- Requirement -
Go through the entries below from the first line and output each one exactly, up to and including the line with "(∀ c r m', ensure_namespace".

- Supplied records -

(** ** Capacity *)

(** The limits carried by commands hold whenever the command adds
    something: a publication never leaves more tasks in its namespace than its
    limit, a registration never more groups in the namespace or namespaces in
    the broker, and a join never more members in the group. *)
Theorem capacity_limits_hold m :
  Inv m →
  (∀ c r m', publish_task c m = (Ok r, m') → m_state m' ≠ m_state m →
     count_by t_namespace_id (pt_namespace_id c) (m_tasks m') ≤ pt_max_namespace_tasks c) ∧
  (∀ c r m', ensure_consumer_group c m = (Ok r, m') → m_state m' ≠ m_state m →
     count_by g_namespace_id (eg_namespace_id c) (m_groups m') ≤ eg_max_namespace_groups c) ∧
  (∀ c r m', ensure_namespace c m = (Ok r, m') → m_state m' ≠ m_state m →
     msize (s_namespaces (m_state m')) ≤ en_max_namespaces c) ∧
  (∀ mid caps now max g g', Group_join mid caps now max g = (Ok Added, g') →
     consumer_count g' ≤ max).
Proof.
  intros [_ Hi]. split_and!.
  - intros c r m' Hp Hne. unfold publish_task in Hp.
    destruct (m_tasks m !! pt_task_id c) eqn:E; [by group_op|]. group_op.
    rewrite (ii_task_counts _ _ Hi) in *. rewrite count_by_insert_new, decide_True by done.
    rewrite N.leb_gt in *. lia.
  - intros c r m' Hp Hne. unfold ensure_consumer_group in Hp.
    destruct (m_groups m !! eg_group_id c) eqn:E; [by group_op|]. group_op.
    rewrite (ii_group_counts _ _ Hi) in *. rewrite count_by_insert_new, decide_True by done.
    rewrite N.leb_gt in *. lia.
  - intros c r m' Hp Hne. unfold ensure_namespace in Hp.
    destruct (s_namespaces (m_state m) !! en_namespace_id c) eqn:E; [by simplify_eq|]. group_op.
    unfold msize in *. rewrite map_size_insert_None by done. rewrite N.leb_gt in *. lia.
  - intros mid caps now max g g' Hj. unfold Group_join in Hj. group_op.
    unfold consumer_count, msize in *. simpl. rewrite map_size_insert_None by done.
    rewrite N.leb_gt in *. lia.
Qed.

Lemma capacity_limits_hold_witness :
  let c := {| pt_namespace_id := "b"; pt_task_id := "t4"; pt_objective := "work";
              pt_created_at_ms := 7; pt_max_namespace_tasks := 2 |} in
  count_by t_namespace_id "b" (m_tasks (publish_task c busy_machine).2) ≤ 2.
Proof.
  intros c. destruct (publish_task c busy_machine) as [[r|e] m'] eqn:E.
  - assert (m_revision (publish_task c busy_machine).2 = m_revision busy_machine + 1) as Hrev
      by (vm_compute; reflexivity).
    rewrite E in Hrev. simpl in Hrev |- *.
    apply (proj1 (capacity_limits_hold busy_machine busy_inv) c r m' E).
    intros Heq. rewrite Heq in Hrev. lia.
  - vm_compute in E. discriminate E.
Defined.

(** The task-count check of a prune never fires: a prune fails only for a
    zero limit or an exhausted revision counter. *)
Theorem prune_fails_only_on_limits c m e :
  Inv m → (prune_completed_tasks c m).1 = Err e →
  (pr_max_tasks c = 0 ∧ e = InvalidCapacity "max_tasks") ∨
  (m_revision m = u64_max ∨ u64_max < m_revision m) ∧ e = FencingValue (Overflow "revision").
Proof.
  intros [_ Hi] He. destruct (prune_refines c m Hi) as [Href _].
  assert ((spec_prune c (m_state m)).1 = Err e) as Hs by (rewrite <-Href; done).
  unfold spec_prune in Hs. destruct (N.eqb_spec (pr_max_tasks c) 0); [left; naive_solver|].
  case_match; [done|]. unfold next_revision in Hs.
  destruct (Revision_next (s_revision (m_state m))) as [x|x] eqn:Hn; [done|].
  apply counter_next_err in Hn as [-> Hr]. simpl in Hs. right. split; [lia|naive_solver].
Qed.

Lemma prune_fails_only_on_limits_witness :
  let c := {| pr_completed_before_ms := 20; pr_max_tasks := 0 |} in
  pr_max_tasks c = 0 ∧ InvalidCapacity "max_tasks" = InvalidCapacity "max_tasks" ∨
  (m_revision busy_machine = u64_max ∨ u64_max < m_revision busy_machine) ∧
  InvalidCapacity "max_tasks" = FencingValue (Overflow "revision").
Proof.
  intros c. apply (prune_fails_only_on_limits c busy_machine); [apply busy_inv|reflexivity].
Defined.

- Answer to the exercise -
(** ** Capacity *)

(** The limits carried by commands hold whenever the command adds
    something: a publication never leaves more tasks in its namespace than its
    limit, a registration never more groups in the namespace or namespaces in
    the broker, and a join never more members in the group. *)
Theorem capacity_limits_hold m :
  Inv m →
  (∀ c r m', publish_task c m = (Ok r, m') → m_state m' ≠ m_state m →
     count_by t_namespace_id (pt_namespace_id c) (m_tasks m') ≤ pt_max_namespace_tasks c) ∧
  (∀ c r m', ensure_consumer_group c m = (Ok r, m') → m_state m' ≠ m_state m →
     count_by g_namespace_id (eg_namespace_id c) (m_groups m') ≤ eg_max_namespace_groups c) ∧
  (∀ c r m', ensure_namespace c m = (Ok r, m') → m_state m' ≠ m_state m →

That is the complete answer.